Members of the Mumbai Cricket Association, “arguably India’s preeminent state association,” according to Cricinfo, will hold their presidential elections this week — and the battle is turning out to be quite a political thriller. On one end, we have Dilip Vengsarkar, a former India captain and a reform candidate. On the other, there’s Vilasrao Deshmukh, a local political bigwig and current central Minister (because such positions — Deshmukh is charge of the Science and Technology portfolio — are not demanding enough).
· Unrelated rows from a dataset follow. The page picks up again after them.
(** * Input reconciliation of the hidden textarea

    A shallow embedding of [src/vs/editor/browser/controller/textAreaInput.ts]:
    the clipboard helpers ([ClipboardEventUtils]), the textarea adapter
    ([TextAreaWrapper]) and the listeners that [TextAreaInput] registers in
    its constructor.  Listeners are run-to-completion programs over the
    mutable world (the DOM node, the adapter, the fields of the engine); they
    are written in a small state/exception/trace monad so that each one reads
    like the TypeScript it embeds. *)

From stdpp Require Import gmap strings list.
From Stdlib Require Import ZArith Lia.

Local Open Scope Z_scope.

(** ** JavaScript strings

    A JavaScript string is a sequence of UTF-16 code units, which is what
    [length] and [charCodeAt] observe. *)
Module JsString.

Definition t : Type := list Z.

Definition length (s : t) : Z := Z.of_nat (List.length s).

(** [s.charCodeAt(i)]; [None] stands for the [NaN] of an index out of range. *)
Definition charCodeAt (s : t) (i : Z) : option Z :=
  if i <? 0 then None else s !! Z.to_nat i.

(** The code units of a string literal written in ASCII. *)
Definition lit (s : string) : t :=
  (fun a => Z.of_N (Ascii.N_of_ascii a)) <$> String.list_ascii_of_string s.

Definition eqb (a b : t) : bool := bool_decide (a = b).

End JsString.

Abbreviation jsstring := JsString.t.

(** Modelled from the spec: [strings.isHighSurrogate] of
    [vs/base/common/strings], which is not under src/.  The spec speaks of
    "one high-surrogate code unit"; UTF-16 fixes these as the code units
    D800..DBFF.  A [NaN] char code compares false. *)
Definition isHighSurrogate (charCode : option Z) : bool :=
  match charCode with
  | Some c => (0xD800 <=? c) && (c <=? 0xDBFF)
  | None => false
  end.

(** ** Data of the editor side *)

Record Position := mkPosition { lineNumber : Z; column : Z }.

(** [new Selection(l1, c1, l2, c2)]: the four coordinates, as passed. *)
Record Selection := mkSelection {
  selectionStartLineNumber : Z;
  selectionStartColumn : Z;
  positionLineNumber : Z;
  positionColumn : Z
}.

Record ITypeData := mkTypeData { text : jsstring; replaceCharCnt : Z }.

Inductive ReadFromTextArea := Type_ | Paste.

(** The snapshot of the textarea ([TextAreaState]): its fields are read by
    the listeners under these names. *)
Record TextAreaState := mkTextAreaState {
  value : jsstring;
  selectionStart : Z;
  selectionEnd : Z;
  selectionStartPosition : option Position;
  selectionEndPosition : option Position
}.

(** ** Platform objects *)

(** Whether the textarea is in the document, and if so whether it is
    [document.activeElement].  An element that is off-DOM cannot be active. *)
Inductive Attachment := OffDOM | InDOM (isActiveElement : bool).

Record HTMLTextAreaElement := mkElement {
  el_value : jsstring;
  el_selectionStart : Z;
  el_selectionEnd : Z;
  el_attachment : Attachment
}.

(** A clipboard data store ([DataTransfer], or IE's [window.clipboardData]):
    a map from format to data. *)
Abbreviation DataTransfer := (gmap string jsstring).

(** [d.getData(format)]: the empty string when the format holds no data. *)
Definition getData (d : DataTransfer) (format : string) : jsstring :=
  default [] (d !! format).

Definition setData (format : string) (data : jsstring) (d : DataTransfer) : DataTransfer :=
  <[format := data]> d.

Record ClipboardEvent := mkClipboardEvent {
  clipboardData : option DataTransfer;
  clip_defaultPrevented : bool
}.

Record CompositionEvent := mkCompositionEvent {
  data : jsstring;
  locale : string
}.

Inductive KeyCode := Escape | KEY_IN_COMPOSITION | OtherKey (code : Z).

Record IKeyboardEvent := mkKeyboardEvent {
  keyCode : KeyCode;
  hasModifier : bool;
  key_propagationStopped : bool;
  key_defaultPrevented : bool
}.

(** ** The objects of textAreaInput.ts *)

Record TextAreaWrapper := mkWrapper {
  _actual : HTMLTextAreaElement;
  _ignoreSelectionChangeTime : Z
}.

Record TextAreaInput := mkInput {
  _textArea : TextAreaWrapper;
  (** whether the [RunOnceScheduler] that fires [onCut] is armed *)
  _asyncTriggerCut : bool;
  _textAreaState : TextAreaState;
  _hasFocus : bool;
  _isDoingComposition : bool;
  _nextCommand : ReadFromTextArea;
  (** the [let] of the constructor that the selectionchange listener closes over *)
  previousSelectionChangeEventTime : Z
}.

(** Everything a listener can read or write. *)
Record World := mkWorld {
  this : TextAreaInput;
  (** the reading of [Date.now()] while the current listener runs *)
  now : Z;
  (** [(<any>window).clipboardData], present on IE only *)
  window_clipboardData : option DataTransfer;
  (** [CopyOptions.forceCopyWithSyntaxHighlighting] *)
  forceCopyWithSyntaxHighlighting : bool
}.

(** ** What the host observes *)

(** The emitters of [TextAreaInput]; one constructor per [_onX.fire(..)]. *)
Inductive Event :=
| onFocus
| onBlur
| onKeyDown (e : IKeyboardEvent)
| onKeyUp (e : IKeyboardEvent)
| onCut
| onPaste (pasted : jsstring)
| onType (typeInput : ITypeData)
| onCompositionStart
| onCompositionUpdate (composed : jsstring)
| onCompositionEnd
| onSelectionChangeRequest (s : Selection).

(** The calls into [ITextAreaInputHost]. *)
Inductive HostCall :=
| getPlainTextToCopy_call
| getHTMLToCopy_call
| getScreenReaderContent_call (currentState : TextAreaState)
| deduceModelPosition_call (viewAnchorPosition : Position) (deltaOffset lineFeedCnt : Z).

Inductive Effect := Fire (ev : Event) | Ask (c : HostCall).

(** ** The monad of listeners: state, exceptions and the trace of effects *)

Inductive Completion (A : Type) :=
| Normal (a : A)
| Throw (message : string).
Arguments Normal {A} a.
Arguments Throw {A} message.

Definition Js (A : Type) : Type := World → Completion A * World * list Effect.

#[global] Instance Js_ret : MRet Js := λ A a w, (Normal a, w, []).

#[global] Instance Js_bind : MBind Js := λ A B k m w,
  match m w with
  | (Normal a, w1, t1) =>
      match k a w1 with (r, w2, t2) => (r, w2, t1 ++ t2) end
  | (Throw msg, w1, t1) => (Throw msg, w1, t1)
  end.

Definition throw {A} (message : string) : Js A := λ w, (Throw message, w, []).

(** [try { body } catch (e) { }] with an empty handler. *)
Definition try_catch_ignore (body : Js unit) : Js unit :=
  λ w, match body w with
       | (Normal a, w1, t1) => (Normal a, w1, t1)
       | (Throw _, w1, t1) => (Normal (), w1, t1)
       end.

Definition gets {A} (f : World → A) : Js A := λ w, (Normal (f w), w, []).
Definition modify (f : World → World) : Js unit := λ w, (Normal (), f w, []).
Definition fire (ev : Event) : Js unit := λ w, (Normal (), w, [Fire ev]).
Definition ask (c : HostCall) : Js unit := λ w, (Normal (), w, [Ask c]).

(** [if (b) { m }] without an else branch. *)
Definition when (b : bool) (m : Js unit) : Js unit := if b then m else mret ().

(** The three components of a run. *)
Definition result {A} (m : Js A) (w : World) : Completion A := (m w).1.1.
Definition after {A} (m : Js A) (w : World) : World := (m w).1.2.
Definition trace {A} (m : Js A) (w : World) : list Effect := (m w).2.

(** The events fired during a run, in order. *)
Definition fired {A} (m : Js A) (w : World) : list Event :=
  omap (λ x, match x with Fire ev => Some ev | Ask _ => None end) (trace m w).

(** JavaScript truthiness of a reference that is an object, [null] or
    [undefined]. *)
Definition truthy {A} (o : option A) : bool :=
  match o with Some _ => true | None => false end.

(** ** Field updates *)

Definition upd_this (f : TextAreaInput → TextAreaInput) (w : World) : World :=
  mkWorld (f (this w)) (now w) (window_clipboardData w) (forceCopyWithSyntaxHighlighting w).

Definition set_window_clipboardData (d : option DataTransfer) (w : World) : World :=
  mkWorld (this w) (now w) d (forceCopyWithSyntaxHighlighting w).

Definition upd_textArea (f : TextAreaWrapper → TextAreaWrapper) (i : TextAreaInput) : TextAreaInput :=
  mkInput (f (_textArea i)) (_asyncTriggerCut i) (_textAreaState i) (_hasFocus i)
          (_isDoingComposition i) (_nextCommand i) (previousSelectionChangeEventTime i).

Definition set_asyncTriggerCut (b : bool) (i : TextAreaInput) : TextAreaInput :=
  mkInput (_textArea i) b (_textAreaState i) (_hasFocus i)
          (_isDoingComposition i) (_nextCommand i) (previousSelectionChangeEventTime i).

Definition set_textAreaState (s : TextAreaState) (i : TextAreaInput) : TextAreaInput :=
  mkInput (_textArea i) (_asyncTriggerCut i) s (_hasFocus i)
          (_isDoingComposition i) (_nextCommand i) (previousSelectionChangeEventTime i).

Definition set_hasFocus (b : bool) (i : TextAreaInput) : TextAreaInput :=
  mkInput (_textArea i) (_asyncTriggerCut i) (_textAreaState i) b
          (_isDoingComposition i) (_nextCommand i) (previousSelectionChangeEventTime i).

Definition set_isDoingComposition (b : bool) (i : TextAreaInput) : TextAreaInput :=
  mkInput (_textArea i) (_asyncTriggerCut i) (_textAreaState i) (_hasFocus i)
          b (_nextCommand i) (previousSelectionChangeEventTime i).

Definition set_nextCommand (c : ReadFromTextArea) (i : TextAreaInput) : TextAreaInput :=
  mkInput (_textArea i) (_asyncTriggerCut i) (_textAreaState i) (_hasFocus i)
          (_isDoingComposition i) c (previousSelectionChangeEventTime i).

Definition set_previousSelectionChangeEventTime (t : Z) (i : TextAreaInput) : TextAreaInput :=
  mkInput (_textArea i) (_asyncTriggerCut i) (_textAreaState i) (_hasFocus i)
          (_isDoingComposition i) (_nextCommand i) t.

Definition upd_actual (f : HTMLTextAreaElement → HTMLTextAreaElement) (t : TextAreaWrapper) : TextAreaWrapper :=
  mkWrapper (f (_actual t)) (_ignoreSelectionChangeTime t).

Definition set_ignoreSelectionChangeTime (t : Z) (x : TextAreaWrapper) : TextAreaWrapper :=
  mkWrapper (_actual x) t.

Definition preventDefault (e : ClipboardEvent) : ClipboardEvent :=
  mkClipboardEvent (clipboardData e) true.

(** Reading a field of [this]. *)
Definition field {A} (f : TextAreaInput → A) : Js A := gets (λ w, f (this w)).
Definition assign (f : TextAreaInput → TextAreaInput) : Js unit := modify (upd_this f).

(** The DOM node behind the adapter. *)
Definition domNode (w : World) : HTMLTextAreaElement := _actual (_textArea (this w)).

(** [browser.*], [platform.*] and [window.parent !== window]: facts fixed
    when the page loads.  The last field is no flag of the source: it says
    whether the platform's [setSelectionRange] throws on a textarea that is
    off-DOM, which the catch of [TextAreaWrapper.setSelectionRange] reports
    of IE ("Sometimes IE throws when setting selection") and which other
    platforms do not do. *)
Class Browser := {
  isEdgeOrIE : bool;
  isEdge : bool;
  isChrome : bool;
  isChromev56 : bool;
  isFirefox : bool;
  isMacintosh : bool;
  isWindows : bool;
  inIframe : bool;
  selectionThrowsOffDOM : bool
}.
Here’s why this is interesting: initially, the election was going to be a three-way race between Sharad Pawar (currently known as Lord of All Cricket), Deshmukh and Vengsarkar. In a shrewd move, worthy of Chicago-machine politics, Vengsarkar’s supporters discovered that Pawar’s permanent address listed him as a resident of Baramati and not Mumbai, thus disqualifying him from the race. Some would accuse Vengsarkar of benefiting from a technicality — after all, Pawar does in fact own a home in Mumbai — but there’s a bigger lesson in this. Pawar changed his address in 2009 so he could contest federal elections from a particular constituency; in doing so, he unwittingly violated Clause 17 of MCA’s constitution, which requires a permanent residence in Mumbai. Ideally, there would be clear rules spelling out which politicians can serve on what associations, but I’ll take these loopholes for now. (Such postal evasions are routine in Indian politics; Manmohan Singh, the country’s prime minister, represents a constituency in the state of Assam — far away from his traditional home in Delhi.)
Still with me? Pawar’s camp, clearly frustrated, decided to throw its lot behind Deshmukh, a former chief minister of the state of Maharashtra (of which Mumbai is the capital). During his term, Deshmukh headed a coalition of parties that included Pawar’s, the Nationalist Congress Party. (Deshmukh had to resign after his name and office became entangled in a local housing scandal; it is alleged that Deshmukh gave away valuable public housing slots to cronies and supporters instead of the people they were intended for, namely Army veterans.) Meanwhile, the Shiv Sena — the main opposition in the state — has thrown its support behind Vengsarkar; its president (and all-round awful human being) Bal Thackeray reportedly explained, “The cricket pitch is now being dominated by politicians, and we do not want a repeat of the same. Have Pawar or Vilasrao Deshmukh ever held a bat?” It’s a valid criticism; in fact, it’s the basis of Vengsarkar’s campaign, whose ticket almost exclusively includes former cricket players. (Of course, Thackeray is being misleading, because his party did control the MCA before Pawar wrested control in 2001.)
So here we are. On the one hand, a possibly promising campaign from a beloved cricketer, though with dubious allies (the Shiv Sena has built its reputation on South-Indian, Muslim, Christian-baiting, to name a few well-targeted minorities). On the other, a possibly corrupt federal minister allied with another Cabinet minister. If I could vote — and I can’t; my permanent address is now in Brooklyn — I’d go with Vengsarkar and hope for the types of changes proposed by Anil Kumble and Javagal Srinath at the Karnataka Cricket Association. The principle at stake: can we possibly get able administrators and cricketers to run cricket associations, as opposed to rent-seeking politicians? Get out the vote.